How many harbingers of the Balkan Federation have fallen in the wars of the last years! The heaviest blow for Serbian and all Balkan social-democracy in the war was the fate of Dimitrije Tucovic who was one of the noblest and most heroic figures of the Serbian workers' movement.

The Slavija Square in Belgrade was renamed in Tucović's honor in 1947 until the early 2000s, when it was changed back to Slavija. He has streets named after him in Skopje, Užice, Belgrade, Kragujevac, and many other cities and towns of former Yugoslavia.

==Selected works==
- Union Organization (Sindikalne organizacije) 1904.
- Unions and Party (Sindikati i partija) 1904.
- Austria-Hungary in the Balkans (Austro-Ugarska na Balkanu) 1908.
- Labor Law and Social Democracy (Zakon o radnjama i socijalna demokratija) 1908.
- The labor movement in Serbia (Radnički pokret u Srbiji) 1909.
- Balkan Conference (Balkanska konferencija) 1910.
- First Balkan Social Democratic Conference (Prva balkanska socijaldemokratska konferencija) 1910.
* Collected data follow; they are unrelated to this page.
(** A load either fails because the store failed, or yields rules from which
    every answer is the best eligible rule's. *)
Lemma loadRules_spec ws :
  match loadRules st iter ws with
  | Ok p => exists rules, ListRouteRules st ws = Ok rules /\ servers_readable st rules /\
              forall rc, answers st rc rules (matchRoute p rc)
  | Err e => exists msg, e = StoreError msg /\
      (ListRouteRules st ws = Err msg \/
       exists rules r, ListRouteRules st ws = Ok rules /\ r ∈ rules /\ DownstreamServerID r <> "" /\
         GetDownstreamServer st (DownstreamServerID r) = Err (OtherError msg))
  end.
Proof.
  unfold loadRules. destruct (ListRouteRules st ws) as [rules|msg]; [|eauto].
  destruct (resolveNamespaces _ _ _) as [p|e] eqn:Hr.
  - apply resolveNamespaces_ok in Hr as [-> Hread]. exists rules.
    split; [done|]. split; [done|]. intros rc. apply matchRoute_answers.
  - unfold resolveNamespaces in Hr.
    destruct (lookupNamespaces _ _ _) eqn:Hl; [done|]. injection Hr as ->.
    apply lookupNamespaces_err in Hl as (id & msg & Hin & He & ->).
    apply iter_elem, elem_of_serverIDs in Hin as (Hne & pr & Hpr & <-).
    apply list_elem_of_In, in_map_iff in Hpr as (r & <- & Hr%list_elem_of_In). eauto 10.
Qed.
End Loading.

(** ** The engine *)

(** A store and the order in which a run ranged over its server ids. *)
Definition lawful (iter : gset string -> list string) : Prop :=
  forall s x, x ∈ iter s <-> x ∈ s.

(** [p] is what one complete load for [ws] returned, from some store. *)
Definition complete_load (ws : string) (p : list parsedRule) : Prop :=
  exists st iter, lawful iter /\ loadRules st iter ws = Ok p.

(** Every cached slice came from one complete load. *)
Definition engine_ok (e : Engine) : Prop :=
  wf (rulesCache e) /\
  forall en, en ∈ view (rulesCache e) -> complete_load (key en) (value en).



Lemma engine_ok_new : engine_ok NewEngine.
Proof. split; [apply New_wf|]. by intros en Hin%elem_of_nil. Qed.


(** A cold lookup: no live entry for the workspace. *)
Definition cold (t : Z) (ws : string) (e : Engine) : Prop :=
  fst (Get t ws (rulesCache e)) = None.

(** fail closed. When nothing is cached for the workspace and the lookup of
    a server some rule names fails (for any reason but not-found), Route reports
    a store failure, matches no rule at all, and caches nothing for the
    workspace, so the next call loads again. *)
Theorem Route_fails_closed (st : Store) (iter : gset string -> list string)
    (t1 t2 : Z) (rc : RouteContext) (e : Engine) (rules : list RouteRule) (r : RouteRule) (msg : string)
    (Hwf : wf (rulesCache e)) (Hiter : lawful iter) (Hcold : cold t1 (rc_WorkspaceID rc) e)
    (Hrules : ListRouteRules st (rc_WorkspaceID rc) = Ok rules) (Hr : r ∈ rules)
    (Hne : DownstreamServerID r <> "")
    (Hfail : GetDownstreamServer st (DownstreamServerID r) = Err (OtherError msg)) :
  let '(out, e') := Route st iter t1 t2 rc e in
  (exists msg', out = Err (StoreError msg')) /\
  forall t, fst (Get t (rc_WorkspaceID rc) (rulesCache e')) = None.
Proof.
  pose proof (loadRules_spec st iter Hiter (rc_WorkspaceID rc)) as Hs.
  unfold Route, GetOrLoad, cold in *.
  pose proof (Get_refines t1 (rc_WorkspaceID rc) (rulesCache e) Hwf) as Hg.
  destruct (Get t1 _ _) as [o c1]. cbn in Hcold. subst o. destruct Hg as (W1 & _ & E1).
  destruct (loadRules st iter _) as [p|err].
  - destruct Hs as (rules' & Hl & Hread & _). rewrite Hrules in Hl. injection Hl as <-.
    by destruct (Hread r msg Hr Hne).
  - destruct Hs as (msg' & -> & _). split; [eauto|]. intros t.
    cbn [rulesCache with_rulesCache].
    pose proof (Get_refines t (rc_WorkspaceID rc) c1 W1) as Hg.
    destruct (Get t _ c1) as [o c2]. destruct Hg as (_ & _ & E2).
    assert (lru_find (rc_WorkspaceID rc) (view c1) = None) as Hn.
    { unfold lru_get in E1. destruct (lru_find _ (view (rulesCache e))) as [en|] eqn:Hf.
      - destruct (expiresAt en <? t1); [|done]. injection E1 as ->.
        apply lru_find_absent. by intros en' [? _]%list_elem_of_filter.
      - injection E1 as ->. done. }
    unfold lru_get in E2. rewrite Hn in E2. by injection E2 as ->.
Qed.

(** *** The ancestor chain *)

Section Fallback.
Variable st : Store.
Variable iter : gset string -> list string.
Variables (t : Z) (rc : RouteContext) (clientRoot : string).

Definition try_ws (ws : WorkspaceAncestor) (e : Engine) : result route_error RouteResult * Engine :=
  Route st iter t t (at_workspace ws clientRoot rc) e.

(** Neither allowed nor denied: the loop goes on. *)
Definition undecided (out : result route_error RouteResult) : Prop :=
  match out with Err ErrNoRoute => True | Err (StoreError _) => True | _ => False end.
- The Albanian question (Albansko pitanje) 1910.
- War and Peace (Rat i mir) 1910.
- Women's liberation (Oslobođenje žene) 1910.
- Tactics and action (Taktika i akcija) 1910.
- Bourgeois and proletarian Serbia (Buržoaska i proleterska Srbija) 1911.
- Marx and Slavs (Marks i Sloveni) 1911.
- Serbia and Albania (Srbija i Arbanija) 1914.